··· Material for the task ···

(** ** The data *)

(** A code of 32 bytes. *)
Record OneTimeCode := mkOneTimeCode { otc_code : bytes }.

(** [Instant] and [Duration] in nanoseconds. *)
Record Token := mkToken {
  tk_attrs : gmap bytes bytes;
  tk_generated_by : IdentityIdentifier;
  tk_time : Z;
  tk_max_token_duration : Z
}.

Definition from_secs (s : Z) : Z := s * 1000000000.
Definition duration_secs (d : Z) : Z := d / 1000000000.
Definition MAX_TOKEN_DURATION : Z := from_secs 600.

(** authenticator/direct/types.rs *)
Record AddMember := mkAddMember { am_member : IdentityIdentifier; am_attributes : gmap bytes bytes }.
Record CreateToken := mkCreateToken { ct_attributes : gmap bytes bytes; ct_token_duration_secs : option Z }.

Definition CreateToken_token_duration (self : CreateToken) : option Z := from_secs <$> ct_token_duration_secs self.

(** bootstrapped_identities_store.rs *)
Inductive PreTrustedIdentities :=
| Fixed (identities : gmap IdentityIdentifier AttributesEntry)
| ReloadFrom (path : bytes).

(** The configuration of the Okta service. *)
Record OktaConfiguration := mkOktaConfiguration {
  ok_address : bytes;
  ok_tenant_base_url : bytes;
  ok_certificate : bytes;
  ok_attributes : list bytes
}.

(** The configuration, but for the paths of its files and the address of the TCP
    listener. *)
Record Configuration := mkConfiguration {
  cf_identifier : IdentityIdentifier;
  cf_project_identifier : bytes;
  cf_trust_context_identifier : bytes;
  cf_secure_channel_listener_name : option bytes;
  cf_authenticator_name : option bytes;
  cf_trusted_identities : PreTrustedIdentities;
  cf_no_direct_authentication : bool;
  cf_no_token_enrollment : bool;
  cf_okta : option OktaConfiguration
}.

Record TrustedIdentity := mkTrustedIdentity { ti_identifier : IdentityIdentifier; ti_attributes : gmap bytes bytes }.

(** [now] is what [Timestamp::now()] returns. *)
Definition TrustedIdentity_attributes_entry (now : option Z) (self : TrustedIdentity) (project : bytes)
    (authority : IdentityIdentifier) : result IdError AttributesEntry :=
  let map := ti_attributes self in
  let map := <[str "project_id" := project]> map in
  let map := <[str "trust_context_id" := project]> map in
  let? now := unwrap now in
  Ok (mkAttributesEntry map now None (Some authority)).

Inductive EnrollerCheck := EnrollerOnly | AnyMember.

#[export] Instance EnrollerCheck_eq_dec : EqDecision EnrollerCheck.
Proof. solve_decision. Defined.

(** okta/mod.rs *)
Record OktaServer := mkOktaServer {
  os_project : bytes;
  os_tenant_base_url : bytes;
  os_certificate : bytes;
  os_attributes : list bytes
}.

(** cloud/enroll.rs *)
Inductive TokenType := TokenBearer.
Record AuthenticateOidcToken := mkAuthenticateOidcToken { oidc_token_type : TokenType; oidc_access_token : bytes }.

(** A value of a JSON document: a string, or something else. *)
Inductive json_value := JString (s : bytes) | JOther.

(** What comes of asking Okta for the information on a user ([reqwest]): there is no
    client for the certificate, no answer, an answer of another status than OK, one
    that is no document, or a document. *)
Inductive userinfo :=
| NoClient
| NoAnswer
| OtherStatus
| NoDocument
| UserDocument (doc : gmap bytes json_value).

Inductive auth_worker :=
| WDirectAuthenticator (trust_context : bytes)
| WTokenIssuer (trust_context : bytes)
| WTokenAcceptor (trust_context : bytes)
| WCredentialsIssuer (issuer : CredentialsIssuer)
| WOkta (server : OktaServer)
| WLegacyApiConverter.

(** The access control of a worker. *)
Inductive incoming_control :=
| IncomingAbac (a : AbacAccessControl)
| IncomingAllowAll.

Inductive auth_error :=
| AStoreErr (e : Error)
| AIdentityErr (e : IdError)
| ARpcErr (e : rpc_error)
| ACtxErr (e : cerror)
| ARouteErr (e : RouteError)
| ALockErr
| AApiErr.

Notation auresult A := (result auth_error A).

Section Authority.
Context {C : Crypto} `{IdentityCodec} `{CredentialCodec} {S : Type} `{Storage S} `{EntryCodec} `{InfoCodec}.

Record CredentialsServerWorker := mkCredentialsServerWorker {
  cw_trust_context : option (AuthorityService (S := S));
  cw_identifier : IdentityIdentifier;
  cw_present_back : bool
}.

(** ** What the workers call

    Operations on the shared repository and on the cache of tokens, each under its
    lock; clocks and random numbers; the context. *)

Notation auth_state := ((Vault * S) * option CachedCredential)%type.
(** The link to the change before it. *)
Definition check_link (previous : option ChangeDetails) (change : ChangeDetails) : result2 unit :=
  match previous with
  | Some p =>
      if (cdt_version change <? cdt_version p)%Z then Err V2IdentityVerificationFailed
      else match cg_previous_change (cdt_data change) with
           | Some h => if negb (bool_decide (cdt_hash p = h)) then Err V2IdentityVerificationFailed else Ok tt
           | None => Ok tt
           end
  | None =>
      if bool_decide (is_Some (cg_previous_change (cdt_data change))) then Err V2IdentityVerificationFailed else Ok tt
  end.

(** The loop over the new changes. *)
Fixpoint check_changes (previous : option ChangeDetails) (changes : ChangeHistory) : result2 (list VerifiedChange) :=
  match changes with
  | [] => Ok []
  | change :: changes =>
      let? d := get_change_details change in
      let? _ := check_link previous d in
      let v := mkVerifiedChange (cdt_hash d) (signing_key (cg_primary_public_key (cdt_data d)))
                 (cg_revoke_all_purpose_keys (cdt_data d)) in
      let? vs := check_changes (Some d) changes in
      Ok (v :: vs)
  end.

Definition check_consistency_v2 (existing new_changes : ChangeHistory) : result2 (list VerifiedChange) :=
  let? previous := match list.last existing with
                   | Some c => let? d := get_change_details c in Ok (Some d)
                   | None => Ok None
                   end in
  check_changes previous new_changes.
(* ===== verification/Streams.v ===== *)
(** * Streams (ockam/src/{stream, protocols/stream})

    A stream is kept by a service elsewhere.  A producer packs the messages it is
    given and pushes them; a consumer asks for the index up to which it has read,
    then pulls what follows every so often, passes it on, and saves the index.

    The encodings are a parameter ([StreamCodec]); builds have no overflow checks,
    so that counters wrap around. *)

From Stdlib Require Import ZArith Lia.
From Stdlib Require Strings.Byte Strings.String.
From stdpp Require Import base gmap list numbers option countable.
From S2P Require Import Prelude RustStr Routing AccessControl FlowControl Router Node Pipes.

(** ** protocols/stream *)

Record CreateStreamRequest := mkCreateStreamRequest { cs_stream_name : option bytes }.

Record PushRequest := mkPushRequest {
  pu_request_id : Z;
  pu_data : bytes
}.

Record PullRequest := mkPullRequest {
  pl_request_id : Z;
  pl_index : Z;
  pl_limit : Z
}.

Inductive IndexRequest :=
| IndexGet (client_id stream_name : bytes)
| IndexSave (client_id stream_name : bytes) (index : Z).

Record InitResponse := mkInitResponse { ir_stream_name : bytes }.

Inductive StreamStatus := StreamOk | StreamError.

Record PushConfirm := mkPushConfirm {
  pc_request_id : Z;
  pc_status : StreamStatus;
  pc_index : Z
}.

Record StreamMessage := mkStreamMessage {
  sm_index : Z;
  sm_data : bytes
}.

Record PullResponse := mkPullResponse {
  pr_request_id : Z;
  pr_messages : list StreamMessage
}.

···

• [What is being asked] Whenever a line of the data above includes the word "ChangeDetails", copy that line.

• [Solution]
Definition check_link (previous : option ChangeDetails) (change : ChangeDetails) : result2 unit :=
Fixpoint check_changes (previous : option ChangeDetails) (changes : ChangeHistory) : result2 (list VerifiedChange) :=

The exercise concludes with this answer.